“To hone your craft is to honor creation. It doesn’t matter if you become the best in your field. By practicing to improve, you are fulfilling your ultimate purpose on this planet.” — Rick Rubin, The Creative Act, page 333
Oof. I’m stuck on the word practice here. When I first read Charlotte Joko Beck write about being an obedient young piano student relentlessly practicing scales, and how that prepared her for the rigors of a hard life of Buddhist meditation, I thought: Well, I guess I can’t learn from her. (I did.) But that whole framework of practice as rote repetition, as a buckling down, somehow separate from real life, real curiosity, real consequences — it’s not for me, to put it mildly. My real life got exponentially better when I left that behind.

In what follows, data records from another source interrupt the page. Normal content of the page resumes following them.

Lemma fsteps_after {A B} (m : M W A) (k : A -> M W B) :
  FSteps m -> (forall a, Steps (k a)) -> FSteps (m ≫= k).
Proof. intros Hm Hk. apply fsteps_bind; [done|]. intros a. apply fsteps_steps, Hk. Qed.

Lemma fsteps_create sk sa sp da dp seq : FSteps (tcp_stream_create sk sa sp da dp seq).
Proof. intros w r w' _ Hf Hr. apply rtc_once. by eapply create_steps. Qed.

Lemma fsteps_passive_open ts iph h seq wnd : FSteps (handle_passive_open ts iph h seq wnd).
Proof.
  unfold handle_passive_open. do 3 (apply fsteps_before; [apply _ | intros ?]).
  apply fsteps_after; [apply fsteps_create | apply _].
Qed.

Lemma fsteps_new_flow ts iph h seq wnd : FSteps (CreateNewFlowHTEntry ts iph h seq wnd).
Proof.
  unfold CreateNewFlowHTEntry. case_match; [|apply fsteps_steps; apply _].
  apply fsteps_before; [apply _ | intros [li|]]; [|apply fsteps_steps; apply _].
  apply fsteps_after; [apply fsteps_passive_open | apply _].
Qed.

Lemma fsteps_packet_stream ts ha iph h seq wnd : FSteps (packet_stream ts ha iph h seq wnd).
Proof.
  unfold packet_stream. apply fsteps_before; [apply _ | intros w].
  case_decide; [|apply fsteps_steps; apply _]. case_match; [apply fsteps_steps; apply _|].
  apply fsteps_after; [apply fsteps_new_flow | apply _].
Qed.

Lemma fsteps_packet ts m ha iph h len : FSteps (process_tcp_packet ts m ha iph h len).
Proof.
  unfold process_tcp_packet. apply fsteps_before; [apply _ | intros _].
  case_match; [apply fsteps_steps; apply _|].
  apply fsteps_after; [apply fsteps_packet_stream | apply _].
Qed.
End Packets.

(** ** Calls of the application *)

#[export] Hint Opaque q_socket q_bind listeners_search listeners_insert alloc_listener q_listen q_accept
  get_rss_core q_connect q_recv q_send close_stream_socket q_close q_socket_ioctl send_from_user
  _q_tcp_send handle_close_call handle_connect_call close_one connect_one : typeclass_instances.

Section AppFrames.
Context {HT : Type} `{!Config} `{!RteHash HT} `{!RteHashLaws HT} `{!Rss}.
Notation W := (world HT).
Notation V := (view (HT := HT)).

#[export] Instance view_q_socket a d t : Keeps V (q_socket a d t).
Proof. keeps_unfold @q_socket. Qed.
#[export] Instance view_q_bind i a l : Keeps V (q_bind i a l).
Proof. keeps_unfold @q_bind. Qed.
#[export] Instance view_listeners_search l q : Keeps V (listeners_search l q).
Proof. induction l; cbn [listeners_search]; apply _. Qed.
#[export] Instance view_listeners_insert l : Keeps V (listeners_insert l).
Proof. keeps_unfold @listeners_insert. Qed.
#[export] Instance view_alloc_listener : Keeps V alloc_listener.
Proof. intros w a w'. unfold alloc_listener. by destruct (w_lchunks w); intros [= <- <-]. Qed.
#[export] Instance view_q_listen a i b : Keeps V (q_listen a i b).
Proof. keeps_unfold @q_listen. Qed.
#[export] Instance view_q_accept a i : Keeps V (q_accept a i).
Proof. keeps_unfold @q_accept. Qed.
#[export] Instance view_rss_core k : Keeps V (get_rss_core k).
Proof. keeps_unfold @get_rss_core. Qed.
#[export] Instance view_q_connect a i d l o : Keeps V (q_connect a i d l o).
Proof. keeps_unfold @q_connect. Qed.
#[export] Instance view_q_recv i : Keeps V (q_recv i).
Proof. keeps_unfold @q_recv. Qed.
#[export] Instance view_send_from_user p m : Keeps V (send_from_user p m).
Proof. keeps_unfold @send_from_user. Qed.
#[export] Instance view_q_tcp_send c i m l f : Keeps V (_q_tcp_send c i m l f).
Proof. keeps_unfold @_q_tcp_send. Qed.
#[export] Instance view_q_send a i m l f : Keeps V (q_send a i m l f).
Proof. keeps_unfold @q_send. Qed.
#[export] Instance view_close_socket a i : Keeps V (close_stream_socket a i).
Proof. keeps_unfold @close_stream_socket. Qed.
#[export] Instance view_q_close a i : Keeps V (q_close a i).
Proof. keeps_unfold @q_close. Qed.
#[export] Instance view_q_ioctl i r a : Keeps V (q_socket_ioctl i r a).
Proof. keeps_unfold @q_socket_ioctl. Qed.

#[export] Instance steps_close_call p : Steps (handle_close_call p).
Proof. unfold handle_close_call. apply _. Qed.
#[export] Instance steps_close_one : Steps close_one.
Proof. unfold close_one. apply _. Qed.

Lemma fsteps_connect_call i : FSteps (handle_connect_call i).
Proof.
  unfold handle_connect_call. apply fsteps_before; [apply _ | intros k].
  case_match; [apply fsteps_steps; apply _|]. apply fsteps_after; [apply fsteps_create | apply _].
Qed.

Lemma fsteps_connect_one : FSteps connect_one.
Proof.
  unfold connect_one. apply fsteps_before; [apply _ | intros w].
  apply fsteps_before; [apply _ | intros [p q]]. apply fsteps_before; [apply _ | intros _].
  case_decide; [apply fsteps_steps; apply _|].
  apply fsteps_after; [apply fsteps_connect_call | apply _].
Qed.

Lemma fsteps_while n m : FSteps m -> FSteps (while_one n m).
Proof.
  intros Hm. induction n as [|n IH]; cbn [while_one]; [apply fsteps_steps; apply _|].
  apply fsteps_bind; [done|]. intros []; [done | apply fsteps_steps; apply _].
Qed.

Lemma fsteps_app_call : FSteps handle_app_call.
Proof.
  unfold handle_app_call. apply fsteps_bind; [|intros _];
    [apply fsteps_while, fsteps_steps, _ | apply fsteps_while, fsteps_connect_one].
Qed.
End AppFrames.

(** ** A stack thread *)

(** A call an application thread makes. *)
Inductive api_call : Type :=
  | ASocket (app : qapp) (domain type : Z)
  | ABind (sockid : Z) (addr : option sockaddr_in) (addrlen : Z)
  | AListen (app : option qapp) (sockid backlog : Z)
  | AAccept (app : qapp) (sockid : Z)
  | AConnect (app : qapp) (sockid : Z) (addr : option sockaddr_in) (addrlen other : Z)
  | ARecv (sockid : Z)
  | ASend (app : qapp) (sockid : Z) (mbuf : ptr) (len flags : Z)
  | AClose (app : qapp) (sockid : Z)
  | AIoctl (sockid request : Z) (arg : bool).

(** What the main loop of a stack thread does with its streams: receive a
    packet, walk the timer lists, drain the queues, serve the calls to close
    and to connect; and, between these, the calls of the application. *)
Inductive thread_action : Type :=
  | Receive (cur_ts : Z) (mbuf : ptr) (haddr : list Z) (iph : iphdr) (tcph : tcphdr) (ip_len : Z)
  | CheckRto (cur_ts : Z)
  | CheckTimewait (cur_ts : Z)
  | CheckTimeout (cur_ts : Z)
  | WriteControl (cur_ts : Z)
  | WriteData (cur_ts : Z)
  | WriteAck (cur_ts : Z)
  | CloseCall
  | ConnectCall
  | Call (c : api_call).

If we talk about A Practice, I’m in immediately. I’m already there. I’m soaking in it. Noun yes, verb no. My Practice is a thing I dive into and live in, an embodied porous entity, a giant translucent gelatinous blob hovering in outer space where I can poke around, stretch and grow, spin, moonwalk, stare in awe, fuck things up mightily, bend, fold, explore, laugh. My practice contains and supports me. It’s expansive. And it doesn’t give a shit about repeating 8 notes over and over.
- Practicing to improve is incidental to all that. Am I repeating skills until I master them? Yes. Am I learning about new tools and materials? Yup. Do I learn a new skill if I need it to do the next project? Sure. But only as I need to, and never to prove anything to anyone else. What is this, a seventh grade report card? I’m getting bored just writing this down. These are ALL, always, ancillary to the vibrant glow of The Practice. Secondary to my curiosity, to leaving possibilities open as I create, to serving the work in front of me today. I’ll figure out how to do what I need when I get there. I always have. And if that’s what works for you too, hello and welcome. Our way is valid.